▶ **The task**
Restate word for word the lines in the listing below, starting at the line containing "(c : constant)" and ending at the line containing "then Some TNone", both included; leave out the rest.

↓

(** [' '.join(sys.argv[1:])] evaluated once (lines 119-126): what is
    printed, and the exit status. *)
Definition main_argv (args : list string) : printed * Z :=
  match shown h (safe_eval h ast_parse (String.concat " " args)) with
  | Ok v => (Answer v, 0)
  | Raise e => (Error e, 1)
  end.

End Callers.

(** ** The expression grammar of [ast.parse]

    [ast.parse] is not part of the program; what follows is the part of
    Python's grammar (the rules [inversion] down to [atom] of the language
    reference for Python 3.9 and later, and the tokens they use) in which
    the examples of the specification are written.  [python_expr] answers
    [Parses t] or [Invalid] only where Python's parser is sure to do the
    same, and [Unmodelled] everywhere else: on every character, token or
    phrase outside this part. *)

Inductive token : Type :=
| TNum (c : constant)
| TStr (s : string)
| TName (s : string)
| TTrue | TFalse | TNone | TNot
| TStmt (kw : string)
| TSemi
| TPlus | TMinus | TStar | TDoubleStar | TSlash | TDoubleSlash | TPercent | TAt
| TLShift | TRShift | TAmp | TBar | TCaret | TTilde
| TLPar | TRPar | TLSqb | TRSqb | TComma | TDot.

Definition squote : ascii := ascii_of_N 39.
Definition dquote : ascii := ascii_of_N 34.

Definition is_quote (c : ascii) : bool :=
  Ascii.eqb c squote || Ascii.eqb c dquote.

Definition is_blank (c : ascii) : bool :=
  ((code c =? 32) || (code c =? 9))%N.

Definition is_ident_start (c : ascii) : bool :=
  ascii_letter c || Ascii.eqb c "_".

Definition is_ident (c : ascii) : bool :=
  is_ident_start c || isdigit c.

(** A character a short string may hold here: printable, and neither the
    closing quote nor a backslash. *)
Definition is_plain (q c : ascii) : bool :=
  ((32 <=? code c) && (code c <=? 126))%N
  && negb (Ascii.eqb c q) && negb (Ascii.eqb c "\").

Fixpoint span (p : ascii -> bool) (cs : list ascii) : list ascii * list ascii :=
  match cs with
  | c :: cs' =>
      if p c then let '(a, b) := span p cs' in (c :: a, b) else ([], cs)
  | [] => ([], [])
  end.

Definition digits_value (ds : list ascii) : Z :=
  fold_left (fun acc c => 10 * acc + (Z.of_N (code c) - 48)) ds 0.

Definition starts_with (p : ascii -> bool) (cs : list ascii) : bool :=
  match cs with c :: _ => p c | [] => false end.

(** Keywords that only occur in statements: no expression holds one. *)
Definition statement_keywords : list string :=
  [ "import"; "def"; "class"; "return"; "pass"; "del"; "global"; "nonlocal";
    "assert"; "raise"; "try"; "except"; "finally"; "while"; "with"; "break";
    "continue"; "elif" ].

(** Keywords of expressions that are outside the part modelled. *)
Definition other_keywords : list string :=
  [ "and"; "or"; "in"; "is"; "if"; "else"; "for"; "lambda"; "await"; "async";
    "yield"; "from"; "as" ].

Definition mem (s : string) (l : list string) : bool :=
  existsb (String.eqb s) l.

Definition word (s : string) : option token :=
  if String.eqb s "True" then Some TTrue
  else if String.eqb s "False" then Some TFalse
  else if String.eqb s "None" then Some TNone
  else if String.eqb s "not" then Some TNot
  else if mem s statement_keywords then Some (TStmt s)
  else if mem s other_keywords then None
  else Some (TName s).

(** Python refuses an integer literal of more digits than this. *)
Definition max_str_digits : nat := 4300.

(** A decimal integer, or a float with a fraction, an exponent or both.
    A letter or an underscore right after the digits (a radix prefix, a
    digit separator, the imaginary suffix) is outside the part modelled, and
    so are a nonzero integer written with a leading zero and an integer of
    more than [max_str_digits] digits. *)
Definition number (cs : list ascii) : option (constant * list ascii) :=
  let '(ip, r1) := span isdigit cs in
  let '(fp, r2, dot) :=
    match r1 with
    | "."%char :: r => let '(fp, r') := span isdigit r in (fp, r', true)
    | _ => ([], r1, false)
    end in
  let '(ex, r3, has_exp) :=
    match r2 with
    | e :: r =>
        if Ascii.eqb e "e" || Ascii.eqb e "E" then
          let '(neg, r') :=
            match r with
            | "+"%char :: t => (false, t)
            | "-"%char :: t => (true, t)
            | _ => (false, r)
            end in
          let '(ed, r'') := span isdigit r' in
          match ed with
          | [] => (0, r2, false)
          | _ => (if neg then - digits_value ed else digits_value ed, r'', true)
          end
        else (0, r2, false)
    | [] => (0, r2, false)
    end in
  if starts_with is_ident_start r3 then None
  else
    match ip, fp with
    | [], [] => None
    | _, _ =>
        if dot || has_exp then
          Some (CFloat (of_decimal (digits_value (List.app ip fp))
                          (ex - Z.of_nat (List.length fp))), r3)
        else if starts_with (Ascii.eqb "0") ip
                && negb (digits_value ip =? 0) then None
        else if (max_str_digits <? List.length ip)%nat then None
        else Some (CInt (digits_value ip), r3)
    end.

↑
↓

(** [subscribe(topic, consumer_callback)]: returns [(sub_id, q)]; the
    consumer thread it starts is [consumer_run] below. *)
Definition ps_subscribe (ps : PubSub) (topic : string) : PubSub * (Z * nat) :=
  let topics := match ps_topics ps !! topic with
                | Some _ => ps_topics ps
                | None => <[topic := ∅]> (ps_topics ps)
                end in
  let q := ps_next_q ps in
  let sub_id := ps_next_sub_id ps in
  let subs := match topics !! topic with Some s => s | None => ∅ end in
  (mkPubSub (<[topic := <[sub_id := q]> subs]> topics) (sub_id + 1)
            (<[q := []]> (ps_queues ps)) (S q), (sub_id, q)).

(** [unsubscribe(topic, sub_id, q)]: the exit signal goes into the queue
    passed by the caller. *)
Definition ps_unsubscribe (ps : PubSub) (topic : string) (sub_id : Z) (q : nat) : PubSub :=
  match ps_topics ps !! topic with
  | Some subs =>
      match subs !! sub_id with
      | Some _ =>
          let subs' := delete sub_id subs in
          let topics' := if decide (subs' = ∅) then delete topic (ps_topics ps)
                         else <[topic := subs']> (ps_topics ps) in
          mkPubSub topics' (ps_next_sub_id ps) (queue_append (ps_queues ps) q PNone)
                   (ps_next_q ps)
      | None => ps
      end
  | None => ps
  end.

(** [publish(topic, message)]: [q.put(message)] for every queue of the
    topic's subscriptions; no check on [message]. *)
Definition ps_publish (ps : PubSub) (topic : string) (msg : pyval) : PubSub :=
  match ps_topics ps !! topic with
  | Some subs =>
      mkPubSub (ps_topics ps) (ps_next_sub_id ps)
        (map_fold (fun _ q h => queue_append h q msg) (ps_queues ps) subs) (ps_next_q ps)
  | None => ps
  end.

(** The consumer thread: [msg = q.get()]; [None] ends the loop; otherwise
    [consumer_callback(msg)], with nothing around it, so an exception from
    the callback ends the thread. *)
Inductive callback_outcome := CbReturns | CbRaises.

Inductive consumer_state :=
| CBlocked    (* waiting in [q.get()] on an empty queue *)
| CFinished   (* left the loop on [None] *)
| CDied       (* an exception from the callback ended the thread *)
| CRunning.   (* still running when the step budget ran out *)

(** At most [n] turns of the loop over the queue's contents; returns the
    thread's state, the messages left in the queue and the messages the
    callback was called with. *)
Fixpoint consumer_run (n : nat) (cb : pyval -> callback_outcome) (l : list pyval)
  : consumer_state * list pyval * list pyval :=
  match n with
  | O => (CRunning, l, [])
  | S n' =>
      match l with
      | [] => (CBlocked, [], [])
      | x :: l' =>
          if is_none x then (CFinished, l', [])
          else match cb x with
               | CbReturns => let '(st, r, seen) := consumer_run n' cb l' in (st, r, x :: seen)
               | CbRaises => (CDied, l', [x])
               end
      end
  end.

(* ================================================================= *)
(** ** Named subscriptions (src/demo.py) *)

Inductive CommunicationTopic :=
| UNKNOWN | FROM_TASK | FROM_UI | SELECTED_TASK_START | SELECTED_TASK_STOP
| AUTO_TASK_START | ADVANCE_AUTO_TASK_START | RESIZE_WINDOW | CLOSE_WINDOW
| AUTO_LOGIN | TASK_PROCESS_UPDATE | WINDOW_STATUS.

↑

▶ **Solution**
| TNum (c : constant)
| TStr (s : string)
| TName (s : string)
| TTrue | TFalse | TNone | TNot
| TStmt (kw : string)
| TSemi
| TPlus | TMinus | TStar | TDoubleStar | TSlash | TDoubleSlash | TPercent | TAt
| TLShift | TRShift | TAmp | TBar | TCaret | TTilde
| TLPar | TRPar | TLSqb | TRSqb | TComma | TDot.

Definition squote : ascii := ascii_of_N 39.
Definition dquote : ascii := ascii_of_N 34.

Definition is_quote (c : ascii) : bool :=
  Ascii.eqb c squote || Ascii.eqb c dquote.

Definition is_blank (c : ascii) : bool :=
  ((code c =? 32) || (code c =? 9))%N.

Definition is_ident_start (c : ascii) : bool :=
  ascii_letter c || Ascii.eqb c "_".

Definition is_ident (c : ascii) : bool :=
  is_ident_start c || isdigit c.

(** A character a short string may hold here: printable, and neither the
    closing quote nor a backslash. *)
Definition is_plain (q c : ascii) : bool :=
  ((32 <=? code c) && (code c <=? 126))%N
  && negb (Ascii.eqb c q) && negb (Ascii.eqb c "\").

Fixpoint span (p : ascii -> bool) (cs : list ascii) : list ascii * list ascii :=
  match cs with
  | c :: cs' =>
      if p c then let '(a, b) := span p cs' in (c :: a, b) else ([], cs)
  | [] => ([], [])
  end.

Definition digits_value (ds : list ascii) : Z :=
  fold_left (fun acc c => 10 * acc + (Z.of_N (code c) - 48)) ds 0.

Definition starts_with (p : ascii -> bool) (cs : list ascii) : bool :=
  match cs with c :: _ => p c | [] => false end.

(** Keywords that only occur in statements: no expression holds one. *)
Definition statement_keywords : list string :=
  [ "import"; "def"; "class"; "return"; "pass"; "del"; "global"; "nonlocal";
    "assert"; "raise"; "try"; "except"; "finally"; "while"; "with"; "break";
    "continue"; "elif" ].

(** Keywords of expressions that are outside the part modelled. *)
Definition other_keywords : list string :=
  [ "and"; "or"; "in"; "is"; "if"; "else"; "for"; "lambda"; "await"; "async";
    "yield"; "from"; "as" ].

Definition mem (s : string) (l : list string) : bool :=
  existsb (String.eqb s) l.

Definition word (s : string) : option token :=
  if String.eqb s "True" then Some TTrue
  else if String.eqb s "False" then Some TFalse
  else if String.eqb s "None" then Some TNone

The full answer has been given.